Pietro tipped his head back. ‘Plenty of men run scared, don’t they? When it dawns on them. The thought of that responsibility.’ He gave Sandro a glance, chewed his lip, knowing that Sandro would have laid down his life for the chance of a child of his own. Sandro just shook his head, almost smiling, and Pietro went on, thoughtfully, ‘Or he could have been married already, leading a double life. Nodded. ‘That happens.’
‘Yes’, Sandro said frowning. Did that fit? Maybe. She’d seen his apartment only once, she said. Once.
‘And what about the bank? That thing about him working in the bank?’
Pietro was still puzzling away at it with that way he had; it was like watching him disentangle his wife’s jewellery, no rush, patience itself, until finally with quiet satisfaction he would hold the unknotted chain up to the light. Sandro had to resist a rush of warm feeling: it would be so easy just to settle back in with Pietro, to pretend they were still partners. But that part of his life was over. Pietro was a state policeman, and Sandro would never put his old friend in a compromising situation.
‘The Banca di Toscana Provinciale,’ he said with a sigh. ‘The branch by the station, so he’s hardly a big wheel.’
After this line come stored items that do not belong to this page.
Lemma penalty_not_repeatable_witness :
  let st := Run.ledger "download_requested" "EC:owner" "EC:user" 9 500 "100" in
  let st' := snd (@Invoke Sample.lib st 1 ["penalty"; "x"; "breach"; "5,6"; "4,6"]) in
  @run Sample.lib st'
    [(2, ["penalty"; "x"; "breach"; "5,6"; "4,6"]); (10, ["refund"]);
     (11, ["get_status"]); (12, ["penalty"; "breach"; "5,6"; "4,6"])]
  = st' /\
  @Invoke Sample.lib st' 2 ["penalty"; "x"; "breach"; "5,6"; "4,6"]
  = (Error "[-] Invalid status for penalty. Current status: penalized", st').
Proof.
  intros st st'.
  destruct (@penalty_not_repeatable Sample.lib st st' 1 ["x"; "breach"; "5,6"; "4,6"]
              ("[+] Penalty applied" ++ LF) sample_roundtrip
              ltac:(vm_compute; reflexivity)
              [(2, ["penalty"; "x"; "breach"; "5,6"; "4,6"]); (10, ["refund"]);
               (11, ["get_status"]); (12, ["penalty"; "breach"; "5,6"; "4,6"])])
    as [Hrun Hfail].
  - repeat constructor; simpl; discriminate.
  - split; [exact Hrun|]. exact (proj1 (Hfail 2 "x" "breach" "5,6" "4,6" [])).
Defined.

Lemma get_status_after_write_witness :
  let st' := snd (@Invoke Sample.lib ∅ 0
                    (Run.request_args "EC:owner" "EC:user" "1000" "9")) in
  exists amount dt,
    @Invoke Sample.lib st' 5 ["get_status"]
    = (Success (Sample.marshal
                  (@requested_record ["EC:owner"; "EC:user"; "1000"; "9"; "1.2.3.4"; "9000"]
                     amount dt)), st').
Proof.
  intros st'.
  destruct (@get_status_after_write Sample.lib ∅ st' 0 5
              ["EC:owner"; "EC:user"; "1000"; "9"; "1.2.3.4"; "9000"] []
              "download_request") as [H _].
  destruct (H ltac:(vm_compute; reflexivity)) as (amount & dt & _ & Hg).
  exists amount, dt. exact Hg.
Defined.

Lemma request_replaces_record_witness :
  let st := Run.ledger "penalized" "EC:owner" "EC:user" 9 500 "-400" in
  let result := @Invoke Sample.lib st 20
                  (Run.request_args "EC:carol" "EC:dave" "10" "30") in
  fst result = Success "download_request" /\
  Status (@load Sample.lib (snd result)) = "download_requested".
Proof.
  intros st result.
  destruct (@request_replaces_record Sample.lib st 20
              ["EC:carol"; "EC:dave"; "10"; "30"; "1.2.3.4"; "9000"] 10 30
              sample_roundtrip) as [H1 H2].
  - repeat split; try lia; vm_compute; reflexivity.
  - split; [exact H1|]. unfold result, Run.request_args. rewrite H2. reflexivity.
Defined.

Lemma request_frame_witness :
  snd (@Invoke Sample.lib (<["other" := "7"]> ∅) 0
         (Run.request_args "EC:owner" "EC:user" "1000" "9")) !! "other"
  = Some "7".
Proof.
  refine (eq_trans (@request_frame Sample.lib (<["other" := "7"]> ∅) _ 0
                      ["EC:owner"; "EC:user"; "1000"; "9"; "1.2.3.4"; "9000"]
                      "download_request" _ "other" _ _ _) _);
    [vm_compute; reflexivity | vm_compute; discriminate..| vm_compute; reflexivity].
Defined.

Lemma refund_frame_witness :
  let st := <["other" := "7"]>
              (Run.ledger "download_request" "EC:owner" "EC:user" 9 1000 "74000") in
  snd (@Invoke Sample.lib st 10 ["refund"]) !! "other" = Some "7".
Proof.
  intros st.
  refine (eq_trans (@refund_frame Sample.lib st _ 10 []
                      "[+] APDL contract expired." _ "other" _ _) _);
    [vm_compute; reflexivity | vm_compute; discriminate..| vm_compute; reflexivity].
Defined.

Lemma penalty_wrong_arity_witness :
  let st := Run.ledger "download_requested" "EC:owner" "EC:user" 9 500 "100" in
  @Invoke Sample.lib st 1 ["penalty"; "breach"; "5,6"; "4,6"]
  = (Error "need to pass recipient sig", st).
Proof.
  intros st.
  apply (@penalty_wrong_arity Sample.lib st 1 ["breach"; "5,6"; "4,6"]).
  simpl. lia.
Defined.

Lemma request_then_penalty_balances_witness :
  exists st1 st2,
    @Invoke Sample.lib ∅ 0 (Run.request_args "EC:owner" "EC:user" "1000" "9")
    = (Success "download_request", st1) /\
    @Invoke Sample.lib st1 1 ["penalty"; "x"; "breach"; "5,6"; "4,6"]
    = (Success ("[+] Penalty applied" ++ LF), st2) /\
    read_balance st2 "EC:user" = 73000 /\ read_balance st2 "EC:owner" = 74000.
Proof.
  destruct (@request_then_penalty_balances Sample.lib ∅ 0 1 "EC:owner" "EC:user"
              "1000" "9" "1.2.3.4" "9000" "x" "breach" "5,6" "4,6" 1000 9
              sample_roundtrip)
    as (st1 & st2 & H1 & H2 & H3 & H4);
    [vm_compute; reflexivity | vm_compute; reflexivity | vm_compute; reflexivity
    | lia | vm_compute; reflexivity | lia | vm_compute; reflexivity
    | vm_compute; split; discriminate |].
  exists st1, st2. split; [exact H1|]. split; [exact H2|].
  split; [exact H3|]. apply H4. discriminate.
Defined.

Lemma penalty_after_refund_witness :
  let st := Run.ledger "download_request" "EC:owner" "EC:user" 9 1000 "74000" in
  let st' := snd (@Invoke Sample.lib st 10 ["refund"]) in
  fst (@Invoke Sample.lib st' 11 ["penalty"; "x"; "breach"; "5,6"; "4,6"])
  = Success ("[+] Penalty applied" ++ LF).
Proof.
  intros st st'.
  rewrite (@penalty_after_refund Sample.lib st st' 10 [] "[+] APDL contract expired."
             sample_roundtrip ltac:(vm_compute; discriminate)
             ltac:(vm_compute; reflexivity) 11 "x" "breach" "5,6" "4,6").
  vm_compute. reflexivity.
Defined.

Lemma Init_then_rejected_witness :
  let st' := snd (@Init Sample.lib (<["EC:user" := "74000"]> ∅) 0) in
  st' !! "EC:user" = Some "74000" /\
  @Invoke Sample.lib st' 1 ["refund"]
  = (Error "[-] Invalid status for refund. Current status: init", st').
Proof.
  intros st'.
  destruct (@Init_then_rejected Sample.lib (<["EC:user" := "74000"]> ∅) 0 1
              "x" "breach" "5,6" "4,6" [] sample_roundtrip) as (_ & Hf & _ & Hr).
  split; [|exact Hr].
  refine (eq_trans (Hf "EC:user" _) _); [discriminate|vm_compute; reflexivity].
Defined.

Lemma balance_write_read_witness :
  read_balance (fst (PutState ∅ "EC:user" (Itoa (-400)))) "EC:user" = -400.
Proof.
  apply (balance_write_read ∅ "EC:user" (-400)); [discriminate|].
  vm_compute. split; discriminate.
Defined.

End MoreRuns.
‘No,’ agreed Pietro. ‘Didn’t some big bank try to buy it up last year?’
Sandro shrugged; he was having trouble trying to believe any of Anna Niescu’s fiance’s story, let alone get a handle on the latest developments in the banking crisis.
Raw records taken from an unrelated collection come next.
(* ===== verification/_CoqProject ===== *)
-Q . S2P
Prelude.v
AmfWire.v
AmfValue.v
AmfSafety.v
AmfTheorems.v
Buckets.v
AgMap.v
Hash.v
Buffer.v
CodeQueue.v
Lrm.v
Timer.v
Network.v
NetworkTheorems.v
Package.v
Dlist.v
Keyed.v
Waiting.v
Client.v
EventManager.v
WorldBackend.v
NotifyCount.v
Notify.v
NotifyTheorems.v
Gateway.v
GatewayTheorems.v
GatewayWorld.v
Account.v
Login.v
LoginTheorems.v
Player.v
PlayerLemmas.v
PlayerCache.v
PlayerTheorems.v
RequestQueue.v
Dispatch.v
DispatchTheorems.v
Message.v
EndToEnd.v
Timeline.v
RankReward.v
Matrix.v
Memory.v
StringCache.v
Array.v
Data.v
DataSet.v
PlayerNotify.v
RewardFlag.v
Daily.v
HeroMaps.v
HeroItem.v
Addicted.v
ItemGrow.v
Growth.v
Compensate.v
Item.v
ItemTheorems.v
ItemPackage.v
Consume.v
ConsumeTheorems.v
HeroProperty.v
He sighed. ‘I’m going to talk to her again tomorrow. At the Loggiata, where she works. There’s more, I’m sure, she — she just couldn’t think straight, she said.’
She’d been flustered, in the office, poor child. As it had dawned on her that her faith might have been misplaced, that Sandro and Giuli were going down a different path than the one she’d envisioned, where her beloved was in a hospital with memory loss from a car accident, perhaps, and when they found him all would be well. Other women might have been frightened, resentful, angry; she was just so certain that he wouldn’t want to miss it all. The birth, the uncomplicatedly joyful event. She was so sure that he must want to be found.
Pietro was still musing. ‘Responsible job — doesn’t fit with the guy who takes fright, does it? To run out on all that?’
Sandro frowned, thinking of the way she’d talked. Telling him about the man who took her for her first prenatal scan and held her hand, the man who came to see her after his day’s work, to bring her cakes. ‘She really loved him,’ he said.
Pietro shook his head, sad but curious. ‘To think there are still girls like that around. Where does she come from?’
‘She was adopted herself,’ said Sandro, gazing out through the window at the shuttered market building. ‘Looks as if she’s got some Roma blood to me. Found abandoned and adopted by an elderly couple, religious by the sound of it; the old man died before she’d left junior school, and mother when Anna was eighteen. She was devoted to them.’
She’d shown him a dog-eared photograph of the old couple, a pair of contadini from a village up in the Apennines. When they’d died she’d gone to the city to look for a job; someone at her school has suggested it, perhaps out of misplaced kindness, knowing the girl would never be academic.
‘I’ve got some savings,’ she’d said, looking up at him. ‘I can pay you.’
Sandro had just looked at her. ‘Let’s see how we go,’ was all he’d said. Savings: how much could you save living in as a chambermaid at the Loggiata? They probably even deducted her board.
‘So, first stop, the bank?’ said Pietro. ‘Or this apartment he’s supposed to be doing up for them, his little family?’
‘Yes,’ said Sandro, ‘I think, the bank.’
And something stirred at last in his sluggish, heat-stupefied veins. The need for action, the chance that maybe tomorrow morning there’d be a breath of air, in the early hours. The Banca di Toscana Provinciale, then, first thing. He stood up.